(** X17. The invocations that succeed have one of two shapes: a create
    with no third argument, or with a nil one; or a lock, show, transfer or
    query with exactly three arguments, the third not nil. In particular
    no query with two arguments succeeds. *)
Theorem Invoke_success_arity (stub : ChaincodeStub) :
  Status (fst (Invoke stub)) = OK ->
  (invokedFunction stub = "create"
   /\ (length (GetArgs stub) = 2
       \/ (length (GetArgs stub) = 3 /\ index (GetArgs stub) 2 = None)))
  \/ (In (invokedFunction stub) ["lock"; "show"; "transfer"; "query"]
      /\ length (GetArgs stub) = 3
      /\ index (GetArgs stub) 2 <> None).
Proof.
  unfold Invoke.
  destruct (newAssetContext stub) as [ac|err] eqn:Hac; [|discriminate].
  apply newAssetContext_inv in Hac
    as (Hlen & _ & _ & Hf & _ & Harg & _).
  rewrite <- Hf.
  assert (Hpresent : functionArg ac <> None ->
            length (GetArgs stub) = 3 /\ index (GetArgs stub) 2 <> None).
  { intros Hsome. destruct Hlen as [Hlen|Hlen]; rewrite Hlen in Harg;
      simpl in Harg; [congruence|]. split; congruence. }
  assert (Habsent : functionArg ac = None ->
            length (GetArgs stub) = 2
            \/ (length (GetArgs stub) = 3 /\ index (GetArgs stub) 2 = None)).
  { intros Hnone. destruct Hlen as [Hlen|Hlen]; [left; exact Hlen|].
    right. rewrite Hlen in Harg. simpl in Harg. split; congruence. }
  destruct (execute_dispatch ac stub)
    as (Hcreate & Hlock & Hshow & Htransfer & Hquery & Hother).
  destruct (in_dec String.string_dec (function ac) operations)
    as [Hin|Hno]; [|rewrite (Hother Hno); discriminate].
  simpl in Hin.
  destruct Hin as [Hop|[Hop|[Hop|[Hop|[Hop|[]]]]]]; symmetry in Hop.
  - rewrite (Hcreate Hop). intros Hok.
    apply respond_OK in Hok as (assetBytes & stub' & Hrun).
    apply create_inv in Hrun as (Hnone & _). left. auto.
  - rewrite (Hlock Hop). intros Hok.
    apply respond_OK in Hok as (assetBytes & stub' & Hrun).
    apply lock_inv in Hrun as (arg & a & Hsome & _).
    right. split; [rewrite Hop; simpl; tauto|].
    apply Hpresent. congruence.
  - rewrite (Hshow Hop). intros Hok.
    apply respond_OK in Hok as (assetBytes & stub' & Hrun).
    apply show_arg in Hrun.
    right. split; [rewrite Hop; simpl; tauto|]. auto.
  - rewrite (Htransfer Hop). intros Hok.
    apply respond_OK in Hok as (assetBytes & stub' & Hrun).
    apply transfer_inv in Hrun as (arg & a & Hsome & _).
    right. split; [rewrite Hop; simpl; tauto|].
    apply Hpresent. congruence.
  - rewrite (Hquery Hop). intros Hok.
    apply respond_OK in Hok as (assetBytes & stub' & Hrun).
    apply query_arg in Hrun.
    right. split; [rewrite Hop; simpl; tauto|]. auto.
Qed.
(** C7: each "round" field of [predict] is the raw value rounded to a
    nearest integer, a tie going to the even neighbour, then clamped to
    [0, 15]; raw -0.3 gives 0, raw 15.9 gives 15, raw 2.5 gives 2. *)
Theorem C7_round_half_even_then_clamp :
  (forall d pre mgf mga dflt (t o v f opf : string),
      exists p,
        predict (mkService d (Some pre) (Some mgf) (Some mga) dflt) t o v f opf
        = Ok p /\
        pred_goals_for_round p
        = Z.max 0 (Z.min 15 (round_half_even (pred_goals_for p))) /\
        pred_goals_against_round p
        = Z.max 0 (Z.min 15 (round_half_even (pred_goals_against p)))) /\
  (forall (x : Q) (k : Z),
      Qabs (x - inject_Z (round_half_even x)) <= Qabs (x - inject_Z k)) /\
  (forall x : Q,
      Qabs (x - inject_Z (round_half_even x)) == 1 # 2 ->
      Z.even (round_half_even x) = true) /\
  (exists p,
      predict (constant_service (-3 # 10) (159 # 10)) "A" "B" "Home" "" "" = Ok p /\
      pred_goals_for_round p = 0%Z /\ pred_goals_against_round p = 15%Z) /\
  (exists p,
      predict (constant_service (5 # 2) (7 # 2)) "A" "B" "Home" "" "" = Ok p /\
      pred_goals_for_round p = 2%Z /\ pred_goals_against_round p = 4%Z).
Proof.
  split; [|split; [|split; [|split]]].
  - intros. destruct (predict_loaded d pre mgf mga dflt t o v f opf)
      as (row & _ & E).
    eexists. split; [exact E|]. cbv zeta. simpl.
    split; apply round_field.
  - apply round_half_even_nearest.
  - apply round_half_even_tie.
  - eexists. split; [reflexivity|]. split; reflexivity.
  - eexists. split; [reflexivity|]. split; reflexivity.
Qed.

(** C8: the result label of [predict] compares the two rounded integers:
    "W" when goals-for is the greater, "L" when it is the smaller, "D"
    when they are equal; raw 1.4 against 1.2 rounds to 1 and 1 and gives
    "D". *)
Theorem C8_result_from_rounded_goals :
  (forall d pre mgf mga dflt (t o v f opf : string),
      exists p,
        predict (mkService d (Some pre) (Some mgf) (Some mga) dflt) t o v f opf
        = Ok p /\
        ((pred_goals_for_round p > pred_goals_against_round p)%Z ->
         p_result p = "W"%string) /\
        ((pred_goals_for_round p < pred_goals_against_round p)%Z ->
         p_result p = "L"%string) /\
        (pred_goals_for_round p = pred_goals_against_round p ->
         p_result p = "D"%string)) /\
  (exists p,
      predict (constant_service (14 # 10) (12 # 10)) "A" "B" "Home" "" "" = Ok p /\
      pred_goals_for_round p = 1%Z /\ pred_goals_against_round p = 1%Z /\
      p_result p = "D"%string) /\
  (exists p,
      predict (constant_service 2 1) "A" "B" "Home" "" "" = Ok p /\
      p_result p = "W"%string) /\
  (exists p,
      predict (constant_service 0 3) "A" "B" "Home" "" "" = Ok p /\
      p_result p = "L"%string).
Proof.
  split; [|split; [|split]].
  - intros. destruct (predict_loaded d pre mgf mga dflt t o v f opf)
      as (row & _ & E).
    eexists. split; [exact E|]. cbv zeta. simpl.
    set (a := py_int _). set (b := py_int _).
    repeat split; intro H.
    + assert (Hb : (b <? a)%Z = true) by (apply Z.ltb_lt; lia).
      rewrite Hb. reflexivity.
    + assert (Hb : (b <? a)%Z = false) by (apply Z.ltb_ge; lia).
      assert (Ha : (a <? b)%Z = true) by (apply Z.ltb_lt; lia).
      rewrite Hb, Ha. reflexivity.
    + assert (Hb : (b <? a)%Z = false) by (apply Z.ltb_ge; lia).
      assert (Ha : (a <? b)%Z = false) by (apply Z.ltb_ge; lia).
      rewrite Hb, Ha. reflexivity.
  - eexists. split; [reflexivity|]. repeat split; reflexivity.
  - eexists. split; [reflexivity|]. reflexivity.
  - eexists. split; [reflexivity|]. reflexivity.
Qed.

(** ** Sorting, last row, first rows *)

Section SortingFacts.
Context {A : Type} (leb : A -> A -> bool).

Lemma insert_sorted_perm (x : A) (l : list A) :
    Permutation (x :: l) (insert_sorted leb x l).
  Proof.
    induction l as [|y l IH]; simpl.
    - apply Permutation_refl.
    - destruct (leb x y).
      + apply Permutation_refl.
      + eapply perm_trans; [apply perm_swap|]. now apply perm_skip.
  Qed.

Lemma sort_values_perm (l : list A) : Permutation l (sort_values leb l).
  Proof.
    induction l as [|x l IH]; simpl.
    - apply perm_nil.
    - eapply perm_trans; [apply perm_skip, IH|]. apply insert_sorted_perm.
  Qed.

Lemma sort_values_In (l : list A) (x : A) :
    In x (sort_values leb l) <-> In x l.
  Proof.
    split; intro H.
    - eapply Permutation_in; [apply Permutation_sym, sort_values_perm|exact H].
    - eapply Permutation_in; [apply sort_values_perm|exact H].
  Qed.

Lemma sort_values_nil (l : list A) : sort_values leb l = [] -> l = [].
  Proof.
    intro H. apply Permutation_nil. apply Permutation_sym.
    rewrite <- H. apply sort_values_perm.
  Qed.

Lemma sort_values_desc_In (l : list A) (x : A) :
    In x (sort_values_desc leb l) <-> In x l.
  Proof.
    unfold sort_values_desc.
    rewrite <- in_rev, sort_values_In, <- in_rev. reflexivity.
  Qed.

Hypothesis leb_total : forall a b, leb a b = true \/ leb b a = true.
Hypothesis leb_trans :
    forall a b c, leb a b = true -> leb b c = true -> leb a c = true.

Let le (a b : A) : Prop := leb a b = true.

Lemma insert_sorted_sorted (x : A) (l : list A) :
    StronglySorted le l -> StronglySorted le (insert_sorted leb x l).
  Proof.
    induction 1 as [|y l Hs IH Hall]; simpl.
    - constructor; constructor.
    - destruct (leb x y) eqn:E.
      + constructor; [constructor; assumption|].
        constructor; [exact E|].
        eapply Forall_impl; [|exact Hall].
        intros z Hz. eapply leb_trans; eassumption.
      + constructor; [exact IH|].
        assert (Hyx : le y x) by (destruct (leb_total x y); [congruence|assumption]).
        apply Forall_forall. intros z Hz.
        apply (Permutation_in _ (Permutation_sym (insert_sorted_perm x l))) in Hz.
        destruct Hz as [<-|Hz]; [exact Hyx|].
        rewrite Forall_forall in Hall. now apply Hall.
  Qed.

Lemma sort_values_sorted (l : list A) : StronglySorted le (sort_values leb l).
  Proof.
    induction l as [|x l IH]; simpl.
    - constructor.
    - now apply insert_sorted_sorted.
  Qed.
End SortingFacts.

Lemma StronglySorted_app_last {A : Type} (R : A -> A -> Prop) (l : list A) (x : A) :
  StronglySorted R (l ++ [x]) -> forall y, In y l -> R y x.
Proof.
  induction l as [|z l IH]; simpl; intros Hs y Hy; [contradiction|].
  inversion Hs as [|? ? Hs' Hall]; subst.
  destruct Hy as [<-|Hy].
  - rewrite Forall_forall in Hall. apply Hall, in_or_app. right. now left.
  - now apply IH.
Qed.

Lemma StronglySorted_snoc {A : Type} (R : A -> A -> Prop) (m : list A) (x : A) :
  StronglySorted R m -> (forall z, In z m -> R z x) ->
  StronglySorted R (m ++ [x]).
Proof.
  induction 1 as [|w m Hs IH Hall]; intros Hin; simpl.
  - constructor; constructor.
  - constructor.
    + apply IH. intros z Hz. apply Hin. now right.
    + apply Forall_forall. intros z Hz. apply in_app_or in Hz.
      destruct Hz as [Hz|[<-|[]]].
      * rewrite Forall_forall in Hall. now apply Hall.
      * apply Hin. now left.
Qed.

Problem to solve:
This exercise requires the number of lines in the entries holding the word "SortingFacts", written alone.

Answer space:
2